Levy also sees a parallel between Heidi Cruz and then-first lady Hillary Clinton. “I don’t know if she’d be comfortable with that, but that seems to be where the vector is pointed,” he says. Ms. Cruz is a senior executive for Goldman Sachs who formerly worked for the US Treasury Department.

He also sees her in the Nancy Reagan role, he says.

“Nancy Reagan ... would accept the ceremonial but would be a behind the scenes partner in policy,” Levy explains. “[Heidi Cruz] seems ever-present on the campaign. She’s a person has strong views, attitudes and opinions. Flip the table a little bit, how about Hillary Clinton as a first lady? Is Heidi Cruz of that mold? I mean Hillary Clinton was, aside from Eleanor Roosevelt, the most aggressive first lady from day one. Not only behind the scenes, but a very visible partner.”
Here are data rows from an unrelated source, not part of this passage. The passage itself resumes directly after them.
(** * Wallet authentication gate

    A shallow embedding of the two [WalletAuthController] classes of the
    repository: the controller with session persistence
    (wallet-auth-system/wallet-auth.js, module [Persistent] below) and the
    older copy without it (module [Legacy]).  The browser is an explicit
    [world]: local storage, the named DOM regions, the injected wallet
    providers, the dispatched window events, the pending timers and the
    system clock.  An asynchronous method runs to completion as one step, a
    provider being seen through the outcomes of its calls.  Console logging,
    listener registration and the wallet detection that only logs change
    none of these and are left out. *)

From Stdlib Require Import ZArith QArith Qminmax Qround Ascii String List Sorted Lia.
From stdpp Require Import base gmap strings list pretty.

Set Warnings "-register-all".
Local Open Scope Z_scope.
Local Open Scope string_scope.

(** ** JavaScript values *)

(** Numbers that reach the controller are whole milliseconds, or NaN when a
    missing field is coerced.  On whole numbers a double subtraction followed
    by a comparison with a whole constant agrees with the exact one. *)
Inductive jsnum :=
| NaN
| Num (z : Z).

(** The values [JSON.parse] can return, and [undefined] for a missing
    property. *)
Inductive jsval :=
| JUndefined
| JNull
| JBool (b : bool)
| JNum (n : jsnum)
| JStr (s : string)
| JArr (items : list jsval)
| JObj (fields : list (string * jsval)).

(** Own properties of a parsed object, first binding of a key. *)
Fixpoint own_prop (fields : list (string * jsval)) (k : string) : jsval :=
  match fields with
  | [] => JUndefined
  | (k', v) :: rest => if String.eqb k' k then v else own_prop rest k
  end.

(** [v.k] for the two keys the controller reads, [timestamp] and
    [walletType], which no prototype defines: [None] is the TypeError raised
    on [null] and [undefined]. *)
Definition get_prop (v : jsval) (k : string) : option jsval :=
  match v with
  | JUndefined | JNull => None
  | JObj fields => Some (own_prop fields k)
  | JBool _ | JNum _ | JStr _ | JArr _ => Some JUndefined
  end.

(** [haystack.includes(needle)] *)
Fixpoint includes (haystack needle : string) : bool :=
  if String.prefix needle haystack then true
  else match haystack with
       | EmptyString => false
       | String _ rest => includes rest needle
       end.

(** ** Thrown values *)

(** What a provider call can throw or reject with, seen through the two
    properties the handlers read: its [code] when that is a whole number and
    its [message] when that is a string.  [Nullish] is a thrown [null] or
    [undefined]. *)
Inductive thrown :=
| Nullish
| Thrown (code : option Z) (message : option string).

(** [new Error(message)] *)
Definition Error (message : string) : thrown := Thrown None (Some message).

(** What an adapter rejects with: an [Error] it built itself, or the
    TypeError the engine raises when its handler reads a property of
    [undefined] or [null]. *)
Inductive failure :=
| Failure (message : string)
| TypeError.

(** Outcome of awaiting a promise; [Pending] is one that never settles. *)
Inductive settled (E A : Type) :=
| Fulfilled (a : A)
| Rejected (e : E)
| Pending.
Arguments Fulfilled {E A} a.
Arguments Rejected {E A} e.
Arguments Pending {E A}.

(** ** Wallet providers *)

(** A value found in a [publicKey] property: a string, or a key object.  The
    text a key object's [toString()] returns (a base-58 key, or the default
    "[object Object]") has a first character. *)
Inductive pubkey :=
| KeyStr (s : string)
| KeyObj (first : Ascii.ascii) (rest : string).

Definition key_toString (k : pubkey) : string :=
  match k with
  | KeyStr s => s
  | KeyObj first rest => String first rest
  end.

(** Every object is truthy; a string is unless it is empty. *)
Definition key_truthy (k : pubkey) : bool :=
  match k with
  | KeyStr s => negb (String.eqb s "")
  | KeyObj _ _ => true
  end.

(** [o && o.publicKey] where [o.publicKey] may be missing *)
Definition truthy_key (k : option pubkey) : option pubkey :=
  match k with
  | Some k => if key_truthy k then Some k else None
  | None => None
  end.

(** What a Solana-style [connect()] resolves to: a falsy value ([None]) or an
    object with an optional [publicKey]. *)
Definition response := option (option pubkey).

Definition response_key (r : response) : option pubkey :=
  match r with
  | Some k => truthy_key k
  | None => None
  end.

(** [window.solana] *)
Record solana_provider := {
  isPhantom : bool;
  solana_isConnected : bool;
  solana_connect_trusted : settled thrown response;   (* connect({ onlyIfTrusted: true }) *)
  solana_connect : settled thrown response            (* connect() *)
}.

(** [window.ethereum]; an account list is falsy ([None]) or an array. *)
Record ethereum_provider := {
  isMetaMask : bool;
  selectedAddress : option string;
  eth_accounts : settled thrown (option (list string));          (* request({ method: 'eth_accounts' }) *)
  eth_requestAccounts : settled thrown (option (list string))    (* request({ method: 'eth_requestAccounts' }) *)
}.

(** [window.solflare]; [sf_publicKey] and [sf_wallet] are the properties as
    the controller reads them. *)
Record solflare_provider := {
  sf_isConnected : bool;
  sf_disconnect : settled thrown unit;
  sf_connect : settled thrown response;
  sf_publicKey : option pubkey;
  sf_wallet : option (option pubkey)    (* wallet, and wallet.publicKey *)
}.

Record window := {
  solana : option solana_provider;
  ethereum : option ethereum_provider;
  solflare : option solflare_provider
}.

(** ** Connection results and events *)

Record wallet := {
  type : string;
  publicKey : string;
  address : string
}.

Inductive event :=
| walletConnected (detail : wallet)
| walletDisconnected.

(** The three wallet choices of the selection screen. *)
Inductive wallet_kind := phantom | solflare_kind | metamask.

Definition kind_name (k : wallet_kind) : string :=
  match k with
  | phantom => "phantom"
  | solflare_kind => "solflare"
  | metamask => "metamask"
  end.

(** ** The page *)

(** A screen region: [style.display] and [classList]. *)
Record region := {
  display : string;
  classList : gset string
}.

(** A wallet card with its two labels and the style properties the
    controller writes. *)
Record card := {
  walletName : string;        (* .wallet-name textContent *)
  connectText : string;       (* .connect-text textContent *)
  disabled : bool;
  pointerEvents : string;
  opacity : string;
  background : string;
  borderColor : string;
  boxShadow : string
}.

(** The elements the controller looks up, absent when the page lacks them.
    [progressBar] holds the percentage of its [style.width],
    [loadingPercentage] the whole percent of its text; cards are keyed by
    their [data-wallet] attribute. *)
Record document := {
  loadingScreen : option region;
  authScreen : option region;
  mainContent : option region;
  progressBar : option Q;
  loadingPercentage : option Z;
  cards : gmap string card
}.

(** Callbacks handed to [setTimeout]. *)
Inductive callback :=
| cb_updateProgress (startTime : Z)
| cb_transitionToAuth
| cb_showAuthScreen
| cb_transitionToMainContent
| cb_showMainContent
| cb_resetCard (walletType originalName originalConnect : string).
(** * Time tracker backend: worked-minutes computation and calendar summary

    A shallow embedding of [main.py]: the duration helper
    [compute_worked_minutes], the time-entry endpoints that call it
    ([list_time_entries], [update_time_entry], [punch_stop]) and the
    calendar aggregation of [get_summary].

    Python values are modelled by the inductive type [value], documents
    (Python dicts) by [gmap string value], exceptions by the type [exn], and
    the endpoints run in a small state-and-exception monad [M] over a
    [world] made of the system clock and the document store. *)

From Stdlib Require Import ZArith Lia List String Ascii Bool Sorting.Sorted Sorting.Permutation.
From stdpp Require Import base gmap strings list.

Local Open Scope Z_scope.

(** ** Python values and exceptions *)

(** [datetime.datetime]: the seven clock fields and [tzinfo].  A fixed-offset
    [tzinfo] is represented by its [utcoffset()] in microseconds, [None] is a
    naive datetime; [timezone.utc] is [Some 0]. *)
Record datetime := mk_datetime {
  year : Z;
  month : Z;
  day : Z;
  hour : Z;
  minute : Z;
  second : Z;
  microsecond : Z;
  tzinfo : option Z
}.

(** The values that occur in time-entry documents and in JSON payloads:
    [None], [int], [str], [datetime] and [bson.ObjectId] (given by its 24
    hexadecimal digits).  Floats, booleans and containers are left out. *)
Inductive value :=
| VNone
| VInt (z : Z)
| VStr (s : string)
| VDate (d : datetime)
| VObjectId (h : string).

Inductive exn :=
| HTTPException (status_code : Z) (detail : string)
| TypeError
| AttributeError
| ValueError
| OverflowError
| DependencyUnavailable.

Inductive result (A : Type) :=
| Ok (a : A)
| Raise (e : exn).
Arguments Ok {A} a.
Arguments Raise {A} e.

#[global] Instance datetime_eq_dec : EqDecision datetime.
Proof. solve_decision. Defined.
#[global] Instance value_eq_dec : EqDecision value.
Proof. solve_decision. Defined.
#[global] Instance exn_eq_dec : EqDecision exn.
Proof. solve_decision. Defined.

(** ** The proleptic Gregorian calendar of the [datetime] module *)

Definition MAXORDINAL : Z := 3652059.

Definition is_leap (y : Z) : bool :=
  (y mod 4 =? 0) && (negb (y mod 100 =? 0) || (y mod 400 =? 0)).

Definition days_before_year (y : Z) : Z :=
  let y := y - 1 in y * 365 + y / 4 - y / 100 + y / 400.

Definition DAYS_IN_MONTH (m : Z) : Z :=
  match m with
  | 1 => 31 | 2 => 28 | 3 => 31 | 4 => 30 | 5 => 31 | 6 => 30
  | 7 => 31 | 8 => 31 | 9 => 30 | 10 => 31 | 11 => 30 | 12 => 31
  | _ => 0
  end.

Definition DAYS_BEFORE_MONTH (m : Z) : Z :=
  match m with
  | 1 => 0 | 2 => 31 | 3 => 59 | 4 => 90 | 5 => 120 | 6 => 151
  | 7 => 181 | 8 => 212 | 9 => 243 | 10 => 273 | 11 => 304 | 12 => 334
  | _ => 0
  end.

Definition days_in_month (y m : Z) : Z :=
  if (m =? 2) && is_leap y then 29 else DAYS_IN_MONTH m.

Definition days_before_month (y m : Z) : Z :=
  DAYS_BEFORE_MONTH m + (if (2 <? m) && is_leap y then 1 else 0).

Definition ymd2ord (y m d : Z) : Z :=
  days_before_year y + days_before_month y m + d.

Definition DI400Y : Z := 146097.
Definition DI100Y : Z := 36524.
Definition DI4Y : Z := 1461.

(** [_ord2ymd]: the inverse of [ymd2ord]. *)
Definition ord2ymd (n : Z) : Z * Z * Z :=
  let n := n - 1 in
  let n400 := n / DI400Y in
  let n := n mod DI400Y in
  let y := n400 * 400 + 1 in
  let n100 := n / DI100Y in
  let n := n mod DI100Y in
  let n4 := n / DI4Y in
  let n := n mod DI4Y in
  let n1 := n / 365 in
  let n := n mod 365 in
  let y := y + n100 * 100 + n4 * 4 + n1 in
  if (n1 =? 4) || (n100 =? 4) then (y - 1, 12, 31)
  else
    let leapyear := (n1 =? 3) && (negb (n4 =? 24) || (n100 =? 3)) in
    let m := Z.shiftr (n + 50) 5 in
    let preceding := DAYS_BEFORE_MONTH m + (if (2 <? m) && leapyear then 1 else 0) in
    if n <? preceding then
      let m := m - 1 in
      let preceding :=
        preceding - (DAYS_IN_MONTH m + (if (m =? 2) && leapyear then 1 else 0)) in
      (y, m, n - preceding + 1)
    else (y, m, n - preceding + 1).

Definition toordinal (d : datetime) : Z := ymd2ord (year d) (month d) (day d).

(** [weekday()]: Monday is 0, Sunday is 6. *)
Definition weekday (d : datetime) : Z := (toordinal d + 6) mod 7.

(** The checks of the [datetime] constructor ([_check_date_fields],
    [_check_time_fields], [_check_utc_offset]). *)
Definition check_fields (d : datetime) : bool :=
  (1 <=? year d) && (year d <=? 9999) &&
  (1 <=? month d) && (month d <=? 12) &&
  (1 <=? day d) && (day d <=? days_in_month (year d) (month d)) &&
  (0 <=? hour d) && (hour d <=? 23) &&
  (0 <=? minute d) && (minute d <=? 59) &&
  (0 <=? second d) && (second d <=? 59) &&
  (0 <=? microsecond d) && (microsecond d <=? 999999) &&
  match tzinfo d with
  | None => true
  | Some off => (-86400000000 <? off) && (off <? 86400000000)
  end.

(** [datetime(...)] and [replace(...)] build a datetime through the
    constructor, which raises [ValueError] on a field out of range. *)
Definition new_datetime (d : datetime) : result datetime :=
  if check_fields d then Ok d else Raise ValueError.

Definition UTC : option Z := Some 0.

(** [datetime.min]. *)
Definition datetime_min : datetime := mk_datetime 1 1 1 0 0 0 0 None.

(** A [timedelta] is represented by its total number of microseconds. *)
Definition timedelta_days (n : Z) : Z := n * 86400000000.

(** Microseconds since the start of ordinal day 0, on the datetime's own
    clock (no offset applied). *)
Definition clock_micros (d : datetime) : Z :=
  ((toordinal d * 86400 + hour d * 3600 + minute d * 60 + second d) * 1000000)
  + microsecond d.

(** [datetime.__add__(timedelta)]: [OverflowError] when the resulting date
    leaves ordinals 1..MAXORDINAL. *)
Definition datetime_add (d : datetime) (td : Z) : result datetime :=
  let total := clock_micros d + td in
  let days := total / 86400000000 in
  let rem := total mod 86400000000 in
  let secs := rem / 1000000 in
  let us := rem mod 1000000 in
  if (0 <? days) && (days <=? MAXORDINAL) then
    let '(y, m, dd) := ord2ymd days in
    Ok (mk_datetime y m dd (secs / 3600) ((secs mod 3600) / 60) ((secs mod 3600) mod 60)
          us (tzinfo d))
  else Raise OverflowError.

(** [datetime.__sub__(datetime)]: the difference of the clock readings,
    corrected by the two offsets when both are aware; mixing a naive and an
    aware operand raises [TypeError]. *)
Definition datetime_sub (a b : datetime) : result Z :=
  let base := clock_micros a - clock_micros b in
  match tzinfo a, tzinfo b with
  | None, None => Ok base
  | Some myoff, Some otoff => Ok (base + otoff - myoff)
  | _, _ => Raise TypeError
  end.

(** ** Floats: [timedelta.total_seconds()] and [// 60] *)

(** A finite binary64 number [mant * 2 ^ expo]. *)
Record float := mk_float { mant : Z; expo : Z }.

Definition round_half_even (n d : Z) : Z :=
  let q := n / d in
  match 2 * (n mod d) ?= d with
  | Lt => q
  | Gt => q + 1
  | Eq => if Z.even q then q else q + 1
  end.

(** True division [a / b] of two ints, [b > 0]: the quotient correctly
    rounded (to nearest, ties to even) to 53 significant bits.  Quotients
    at or above [2 ^ 1024], where Python raises [OverflowError], do not
    occur for the operands used here. *)
Definition int_true_divide (a b : Z) : float :=
  if a =? 0 then mk_float 0 0
  else
    let n := Z.abs a in
    let L := Z.log2 (n * 2 ^ 1074 / b) - 1074 in
    let e := Z.max (L - 52) (-1074) in
    let m := if 0 <=? e then round_half_even n (b * 2 ^ e)
             else round_half_even (n * 2 ^ (- e)) b in
    mk_float (Z.sgn a * m) e.

(** [timedelta.total_seconds()]: total microseconds divided by [10**6]. *)
Definition total_seconds (td : Z) : float := int_true_divide td 1000000.

(** [int(x // w)] for a float [x] and an int [w > 0]: the floor of the
    quotient.  Python's float floor division is exact for these operands
    ([x - fmod(x, w)] and its quotient by [w] are representable). *)
Definition float_floordiv_int (x : float) (w : Z) : Z :=
  if 0 <=? expo x then (mant x * 2 ^ expo x) / w
  else mant x / (w * 2 ^ (- expo x)).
Levy says that Jane Sanders, a former college president and community organizer, “strikes me as the quiet, behind-the-scenes partner in policy. My sense is she’s a very thoughtful, accomplished person,” says Levy. “She might be the Nancy Reagan type who is silent but by definition absorbs the ceremonial role. Although, actually, she might be more of a Barbara Bush type.”

And then there’s Bill.

“I think people would like to see Bill Clinton as an Eleanor Roosevelt, but I think he’s older now, and that’s behind him. I see him more in a Nancy Reagan role, perhaps, as a partner,” Levy says. “Bill Clinton turns everything on its head. I mean, he’s a unique case. It goes without saying of course that he’d be the first dude.”

Levy adds, “But all that said, I think he’s tailor-made for the partner role.... Hillary Clinton would have to decide where is he in and where is he not in? How much of a partner do I want him to be? What does he get to sit in on? Where do I take his advice where do I not take it?”

“I don’t think the institution will change [with this election], but it will flex a little bit depending on who comes in,” Levy says.